• **HOW TO COMPLETE THIS TASK**:
Going from the line that contains "JsModules.v" down to the last line in the listing below, reproduce every line exactly and include no others.
· · · · ·
(** * Build_Product.py: a shallow embedding and its verified properties

    The script scans a UPC barcode, asks a completion service for seven
    lines of product metadata, estimates a price from sold listings, mints
    a SKU from a counter file and posts a product to an inventory API.

    Conventions of the embedding.
    - Python [str] values are [string]s; a character is a code point below
      256.  Python [int] is [Z]; Python [float] is the primitive binary64
      [float], whose operations round to nearest-even as the interpreter's do.
    - The interpreter's configurable limit on the number of digits of an
      integer conversion is not modelled: [int] and [str] are total on
      arbitrarily long numerals.
    - Everything outside the script (the counter file, the clock, the three
      web services, the camera and the barcode decoder) is an explicit input:
      a [world] that the functions thread through, and an [env] of oracles.
    - Exceptions are values of [exn]; a function that can raise returns
      [exn + A]. *)

From Stdlib Require Import ZArith List String Ascii Lia Bool.
From Stdlib Require Import DecimalString DecimalPos.
From Stdlib Require Import PrimFloat SpecFloat FloatOps FloatAxioms.
Import ListNotations.

Local Open Scope string_scope.
Local Open Scope Z_scope.

(** ** Python exceptions raised by the script *)

Inductive exn : Type :=
| FileNotFoundError     (* open() of a missing file *)
| ValueError            (* int() or float() of a malformed string *)
| TypeError             (* float(None) *)
| AttributeError        (* None.text *)
| IndexError            (* list index out of range *)
| XMLParseError         (* xml.etree.ElementTree.ParseError *)
| UnicodeDecodeError.   (* bytes.decode *)

Definition result (A : Type) : Type := (exn + A)%type.

Abbreviation Ok := (@inr exn _).
Abbreviation Raise := (@inl exn _).

(** ** Built-in string operations *)

Module PyStr.

Definition code (c : ascii) : N := N_of_ascii c.

(** [str.isspace] on code points below 256, the class [str.strip] removes. *)
Definition isspace (c : ascii) : bool :=
  let n := code c in
  ((9 <=? n) && (n <=? 13) || (28 <=? n) && (n <=? 32)
   || (n =? 133) || (n =? 160))%N.

(** The narrower class the numeric parsers skip: the C-locale white space,
    and the two non-ASCII spaces, which the conversion to an ASCII buffer
    turns into a blank. *)
Definition isspace_numeric (c : ascii) : bool :=
  let n := code c in
  ((9 <=? n) && (n <=? 13) || (n =? 32) || (n =? 133) || (n =? 160))%N.

Definition isdigit (c : ascii) : bool :=
  let n := code c in ((48 <=? n) && (n <=? 57))%N.

Definition digit_value (c : ascii) : Z := Z.of_N (code c) - 48.

Definition is_empty (s : string) : bool :=
  match s with EmptyString => true | String _ _ => false end.

Fixpoint lstrip_by (sp : ascii -> bool) (s : string) : string :=
  match s with
  | EmptyString => EmptyString
  | String c s' => if sp c then lstrip_by sp s' else s
  end.

Fixpoint rstrip_by (sp : ascii -> bool) (s : string) : string :=
  match s with
  | EmptyString => EmptyString
  | String c s' =>
      let r := rstrip_by sp s' in
      if is_empty r && sp c then EmptyString else String c r
  end.

(** [s.strip()] *)
Definition strip (s : string) : string := rstrip_by isspace (lstrip_by isspace s).
(* ===== verification/_CoqProject ===== *)
-Q . S2P
Prelude.v
Str.v
Domain.v
Budget.v
Tables.v
CallGraph.v
Impact.v
ReadingOrder.v
InFlight.v
Paths.v
Merkle.v
JsModules.v
PyModules.v
Tarjan.v
Cycles.v
Surprising.v
Refresh.v
Utf8.v
Tokens.v
Sql.v
Owned.v
Lock.v
Store.v
Queries.v
Resolve.v
JsExports.v
JsFanOut.v
RustUse.v
RustFn.v
ClassNames.v
CppFields.v
Pipeline.v
Batch.v
EdgeWrite.v
Sentinels.v
BatchResolve.v
DeferResolve.v
Restore.v
Fusion.v
Fuzzy.v
Search.v
DeadCode.v
Imports.v
Symbols.v
AstSearch.v
Compress.v
BoundLex.v
BoundShapes.v
Boundaries.v
Existence.v
IndexRun.v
· · · · ·
• **COMPLETED EXERCISE**:
JsModules.v
PyModules.v
Tarjan.v
Cycles.v
Surprising.v
Refresh.v
Utf8.v
Tokens.v
Sql.v
Owned.v
Lock.v
Store.v
Queries.v
Resolve.v
JsExports.v
JsFanOut.v
RustUse.v
RustFn.v
ClassNames.v
CppFields.v
Pipeline.v
Batch.v
EdgeWrite.v
Sentinels.v
BatchResolve.v
DeferResolve.v
Restore.v
Fusion.v
Fuzzy.v
Search.v
DeadCode.v
Imports.v
Symbols.v
AstSearch.v
Compress.v
BoundLex.v
BoundShapes.v
Boundaries.v
Existence.v
IndexRun.v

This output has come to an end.